●他に代え難い原子炉ロボット
今回は、遠隔操縦ロボットの一つである、原子炉ロボットについてお話しします。海中ロボットを研究している私が、どうして原子炉ロボットに関係するのかは、おいおいお分かりになるかと思います。
前から申し上げているように、ロボットを語るときには、ロボットの働く環境やロボットが成し遂げるべき作業、そしてロボットが他のものに代え難いかどうか、ということを語らなければいけません。最後の「他に代え難い」という点が、原子炉に関係します。
●福島第一原発の事故
ご存知のように、津波によって福島第一原発には多くの問題が生じました。原子炉格納容器およびサプレッションチェンバーは、水に浸かってしまいました。水に浸かった内部は、どうなっているのか。これを調べるには、水中ロボットや水に関係したロボットが必要です。そのために遠隔操縦用ロボットがつくられているのですが、私は遠隔操縦用の水上ロボットで漏水調査をしました。これは海底を調査するROVに似たところがあります。

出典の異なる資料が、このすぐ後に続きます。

(* ===== verification/TsPack.v ===== *)
(** * MPEG-TS frames (src/pkg/mpegts/pack.go, pes.go, ts_packet_header.go)

    [Frame.Pack] cuts one audio or video frame into transport packets of 188
    bytes: the packet header, the adaptation field of a key frame, the PES
    header and the payload.  [ParseTsPacketHeader] and [ParsePes] read the
    headers back; a reference demultiplexer takes the payloads out. *)

From S2P Require Import Prelude Naza Bits.

Definition syncByte : Z := 71.
Definition delay : Z := 63000.
Definition PidPmt : Z := 4097.
Definition PidVideo : Z := 256.
Definition PidAudio : Z := 257.
Definition StreamIdAudio : Z := 192.
Definition StreamIdVideo : Z := 224.

Record Frame := mkFrame {
  Pts : Z;
  Cts : Z;
  Dts : Z;
  Cc : Z;
  Pid : Z;
  Sid : Z;
  Key : bool;
  Raw : list Z;
}.

Definition set_cc (f : Frame) (cc : Z) : Frame :=
  mkFrame (Pts f) (Cts f) (Dts f) cc (Pid f) (Sid f) (Key f) (Raw f).

Definition packPcr (pcr : Z) (out : list Z) : outcome (list Z) :=
  out ← go_set out 0 (u8 (Z.shiftr pcr 25));
  out ← go_set out 1 (u8 (Z.shiftr pcr 17));
  out ← go_set out 2 (u8 (Z.shiftr pcr 9));
  out ← go_set out 3 (u8 (Z.shiftr pcr 1));
  out ← go_set out 4 (Z.lor (u8 (Z.shiftl pcr 7)) 126);
  go_set out 5 0.

Definition packPts (fb pts : Z) (out : list Z) : outcome (list Z) :=
  out ← go_set out 0 (Z.lor (Z.lor (u8 (Z.shiftl fb 4)) (Z.land (u8 (Z.shiftr pts 30)) 7)) 1);
  let val := Z.lor (u64 (Z.shiftl (Z.land (Z.shiftr pts 15) 32767) 1)) 1 in
  out ← go_set out 1 (u8 (Z.shiftr val 8));
  out ← go_set out 2 (u8 val);
  let val := Z.lor (u64 (Z.shiftl (Z.land pts 32767) 1)) 1 in
  out ← go_set out 3 (u8 (Z.shiftr val 8));
  go_set out 4 (u8 val).

(** ** One packet *)

Definition put_ts_header (first : bool) (pid cc : Z) (packet : list Z) : outcome (list Z) :=
  packet ← go_set packet 0 syncByte;
  packet ← go_set packet 1 0;
  packet ← (if first then go_set packet 1 64 else Ret packet);
  b1 ← go_index packet 1;
  packet ← go_set packet 1 (Z.lor b1 (u8 (Z.land (Z.shiftr pid 8) 31)));
  packet ← go_set packet 2 (u8 (Z.land pid 255));
  go_set packet 3 (Z.lor 16 (Z.land cc 15)).

Definition put_adaptation (dts : Z) (packet : list Z) : outcome (list Z) :=
  b3 ← go_index packet 3;
  packet ← go_set packet 3 (Z.lor b3 32);
  packet ← go_set packet 4 7;
  packet ← go_set packet 5 80;
  let pcr := if dts >? delay then u64 (dts - delay) else 0 in
  go_upd_from packet 6 (packPcr pcr).

(** The PES header from [wpos] on; the new writing position. *)
Definition put_pes_header (f : Frame) (rpos : Z) (packet : list Z) (wpos : Z) : outcome (list Z * Z) :=
  packet ← go_set packet wpos 0;
  packet ← go_set packet (wpos + 1) 0;
  packet ← go_set packet (wpos + 2) 1;
  packet ← go_set packet (wpos + 3) (Sid f);
  let wpos := wpos + 4 in
  let headerSize := if negb (Dts f =? Pts f) then 10 else 5 in
  let flags := if negb (Dts f =? Pts f) then 192 else 128 in
  let pesSize := rpos + headerSize + 3 in
  let pesSize := if pesSize >? 65535 then 0 else pesSize in
  packet ← go_set packet wpos (u8 (Z.shiftr pesSize 8));
  packet ← go_set packet (wpos + 1) (u8 (Z.land pesSize 255));
  packet ← go_set packet (wpos + 2) 128;
  packet ← go_set packet (wpos + 3) flags;
  packet ← go_set packet (wpos + 4) headerSize;
  let wpos := wpos + 5 in
  packet ← go_upd_from packet wpos (packPts (Z.shiftr flags 6) (u64 (Pts f + delay)));
  let wpos := wpos + 5 in
  if negb (Pts f =? Dts f) then
    packet ← go_upd_from packet wpos (packPts 1 (u64 (Dts f + delay)));
    Ret (packet, wpos + 5)
  else Ret (packet, wpos).

(** [for i := 0; i < n; i++ { packet[base+i] = 0xFF }] *)
Fixpoint fill_ff (n : nat) (packet : list Z) (base : Z) : outcome (list Z) :=
  match n with
  | O => Ret packet
  | S n => packet ← go_set packet base 255; fill_ff n packet (base + 1)
  end.

(** [copy(packet[dst:], packet[src:wpos])] *)
Definition move (packet : list Z) (dst src wpos : Z) : outcome (list Z) :=
  s ← go_slice packet src wpos; go_copy_at packet dst s.

(** The unused [stuffSize] bytes go to the adaptation field. *)
Definition put_stuffing (packet : list Z) (wpos stuffSize : Z) : outcome (list Z * Z) :=
  b3 ← go_index packet 3;
  b4 ← go_index packet 4;
  if negb (Z.land b3 32 =? 0) then
    let base := u8 (4 + b4) in
    packet ← (if wpos >? base then move packet (base + stuffSize) base wpos else Ret packet);
    let wpos := base + stuffSize in
    packet ← go_set packet 4 (u8 (b4 + u8 stuffSize));
    packet ← fill_ff (Z.to_nat stuffSize) packet base;
    Ret (packet, wpos)
  else
    packet ← go_set packet 3 (Z.lor b3 32);
    let base := 4 in
    packet ← (if wpos >? base then move packet (base + stuffSize) base wpos else Ret packet);
    let wpos := wpos + stuffSize in
    packet ← go_set packet 4 (u8 (stuffSize - 1));
    packet ← (if stuffSize >=? 2 then
                packet ← go_set packet 5 0;
                fill_ff (Z.to_nat (stuffSize - 2)) packet 6
              else Ret packet);
    Ret (packet, wpos).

これは沖合から見たところの福島第一原発です。2年ほど前に撮った写真ですが、ここで一体どういうことが起こっているのか、海では何がどういう状況になっているか、ということを調べる必要があります。
●高校生の時に六甲山に誓ったこと
今日はこのロボットの話をするのですが、その前に話しておかなければいけないことがあります。私の主義主張に関することです。この写真は六甲山系です。震災が20年くらい前に起きました。私の実家は六甲山のふもとにある夙川で、灘中学・高校を卒業しました。その私、浦環は高校生の時に、六甲山に誓ったことが2つあります。多感な高校生だったのです。何を六甲山に誓ったか。ゴルフをしないこと、原子力と環境には手を出さないこと、これです。神様に誓うのではなくて、六甲山に誓うということが重要です。私はいつも六甲山を見ていたのですから。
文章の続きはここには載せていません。